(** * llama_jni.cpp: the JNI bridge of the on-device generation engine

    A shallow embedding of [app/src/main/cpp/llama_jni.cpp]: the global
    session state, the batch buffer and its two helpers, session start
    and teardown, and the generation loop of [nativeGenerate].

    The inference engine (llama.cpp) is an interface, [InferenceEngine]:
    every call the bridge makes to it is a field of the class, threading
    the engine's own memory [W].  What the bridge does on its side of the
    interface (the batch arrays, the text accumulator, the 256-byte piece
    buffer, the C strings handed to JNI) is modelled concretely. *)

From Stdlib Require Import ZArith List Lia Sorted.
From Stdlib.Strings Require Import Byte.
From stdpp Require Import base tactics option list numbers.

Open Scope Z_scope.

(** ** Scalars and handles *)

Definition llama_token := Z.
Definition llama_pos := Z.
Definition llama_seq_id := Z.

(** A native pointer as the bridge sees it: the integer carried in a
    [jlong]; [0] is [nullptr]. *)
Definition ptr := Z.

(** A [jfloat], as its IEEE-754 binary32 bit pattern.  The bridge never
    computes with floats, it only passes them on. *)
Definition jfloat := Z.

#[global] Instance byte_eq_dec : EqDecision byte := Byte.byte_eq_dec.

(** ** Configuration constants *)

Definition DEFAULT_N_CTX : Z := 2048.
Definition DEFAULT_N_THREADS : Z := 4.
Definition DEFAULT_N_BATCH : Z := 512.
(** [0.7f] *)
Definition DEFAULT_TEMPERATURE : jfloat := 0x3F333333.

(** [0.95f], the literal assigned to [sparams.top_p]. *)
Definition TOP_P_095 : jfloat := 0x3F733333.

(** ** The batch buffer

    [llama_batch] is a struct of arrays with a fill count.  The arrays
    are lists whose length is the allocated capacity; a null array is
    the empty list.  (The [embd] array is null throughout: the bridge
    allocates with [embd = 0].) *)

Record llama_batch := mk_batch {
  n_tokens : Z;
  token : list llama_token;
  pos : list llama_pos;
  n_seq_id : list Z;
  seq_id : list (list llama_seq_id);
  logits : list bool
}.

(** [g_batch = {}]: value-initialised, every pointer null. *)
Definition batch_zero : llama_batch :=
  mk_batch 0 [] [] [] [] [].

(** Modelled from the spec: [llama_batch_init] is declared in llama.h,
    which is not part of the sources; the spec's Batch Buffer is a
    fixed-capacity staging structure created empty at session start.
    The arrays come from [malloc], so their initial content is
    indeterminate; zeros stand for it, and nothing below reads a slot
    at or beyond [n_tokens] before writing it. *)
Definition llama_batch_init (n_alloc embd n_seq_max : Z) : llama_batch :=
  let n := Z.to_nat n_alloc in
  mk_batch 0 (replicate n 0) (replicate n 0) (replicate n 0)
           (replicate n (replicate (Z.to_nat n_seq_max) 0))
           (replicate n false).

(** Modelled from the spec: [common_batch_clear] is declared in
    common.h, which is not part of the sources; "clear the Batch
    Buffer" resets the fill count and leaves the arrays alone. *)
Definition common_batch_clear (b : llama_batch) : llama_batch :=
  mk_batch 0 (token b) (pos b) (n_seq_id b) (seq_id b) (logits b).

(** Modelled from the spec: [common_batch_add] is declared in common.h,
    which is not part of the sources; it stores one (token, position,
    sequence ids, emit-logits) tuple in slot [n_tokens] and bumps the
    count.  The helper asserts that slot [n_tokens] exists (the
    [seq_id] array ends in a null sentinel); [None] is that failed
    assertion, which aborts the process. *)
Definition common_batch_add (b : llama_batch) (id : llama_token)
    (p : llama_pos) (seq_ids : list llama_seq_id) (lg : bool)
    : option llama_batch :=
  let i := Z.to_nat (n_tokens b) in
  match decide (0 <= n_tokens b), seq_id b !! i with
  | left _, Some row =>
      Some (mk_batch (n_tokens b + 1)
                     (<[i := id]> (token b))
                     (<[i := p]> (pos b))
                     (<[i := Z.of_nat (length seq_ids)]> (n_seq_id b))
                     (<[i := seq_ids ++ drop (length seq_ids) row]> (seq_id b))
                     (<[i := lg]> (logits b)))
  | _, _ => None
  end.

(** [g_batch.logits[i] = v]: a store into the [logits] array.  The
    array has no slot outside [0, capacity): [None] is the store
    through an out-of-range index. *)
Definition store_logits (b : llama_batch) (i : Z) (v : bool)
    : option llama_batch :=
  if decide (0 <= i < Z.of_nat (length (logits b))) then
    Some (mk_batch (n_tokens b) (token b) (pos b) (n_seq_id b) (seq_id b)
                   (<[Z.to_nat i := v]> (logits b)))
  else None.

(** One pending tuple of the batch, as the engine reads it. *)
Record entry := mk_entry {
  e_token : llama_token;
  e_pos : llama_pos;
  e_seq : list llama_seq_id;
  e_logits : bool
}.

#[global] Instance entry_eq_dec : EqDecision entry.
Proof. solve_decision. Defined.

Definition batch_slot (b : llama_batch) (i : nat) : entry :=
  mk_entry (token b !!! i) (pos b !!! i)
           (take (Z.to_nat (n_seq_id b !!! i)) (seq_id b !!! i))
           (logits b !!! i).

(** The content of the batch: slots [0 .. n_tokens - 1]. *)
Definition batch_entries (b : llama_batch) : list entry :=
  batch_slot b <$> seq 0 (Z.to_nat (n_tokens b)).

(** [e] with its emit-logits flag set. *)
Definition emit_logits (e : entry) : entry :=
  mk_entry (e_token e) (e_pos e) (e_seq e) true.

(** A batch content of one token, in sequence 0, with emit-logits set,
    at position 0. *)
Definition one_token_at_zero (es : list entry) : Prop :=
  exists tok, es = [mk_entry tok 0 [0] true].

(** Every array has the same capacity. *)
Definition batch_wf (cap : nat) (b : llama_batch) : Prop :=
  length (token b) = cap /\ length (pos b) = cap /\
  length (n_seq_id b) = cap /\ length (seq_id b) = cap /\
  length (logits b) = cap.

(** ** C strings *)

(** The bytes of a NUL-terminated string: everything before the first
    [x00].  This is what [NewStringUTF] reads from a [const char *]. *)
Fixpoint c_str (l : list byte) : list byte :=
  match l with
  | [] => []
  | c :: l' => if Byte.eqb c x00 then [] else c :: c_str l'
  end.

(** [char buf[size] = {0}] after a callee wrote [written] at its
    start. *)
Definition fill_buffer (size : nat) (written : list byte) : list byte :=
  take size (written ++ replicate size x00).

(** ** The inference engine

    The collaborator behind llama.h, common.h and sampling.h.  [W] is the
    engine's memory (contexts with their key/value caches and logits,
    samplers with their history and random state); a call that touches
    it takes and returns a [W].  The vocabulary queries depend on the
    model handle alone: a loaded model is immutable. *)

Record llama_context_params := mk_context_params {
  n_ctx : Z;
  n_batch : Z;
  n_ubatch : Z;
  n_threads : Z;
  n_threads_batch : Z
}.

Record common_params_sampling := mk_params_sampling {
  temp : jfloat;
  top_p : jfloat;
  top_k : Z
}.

***

• **Instructions to follow**
Every line above from the line with "interface (the batch" to the line with "(** ** Scalars and handles *)" is wanted, ends included; write them out exactly and add no other line.

• **Completed exercise**
    interface (the batch arrays, the text accumulator, the 256-byte piece
    buffer, the C strings handed to JNI) is modelled concretely. *)

From Stdlib Require Import ZArith List Lia Sorted.
From Stdlib.Strings Require Import Byte.
From stdpp Require Import base tactics option list numbers.

Open Scope Z_scope.

(** ** Scalars and handles *)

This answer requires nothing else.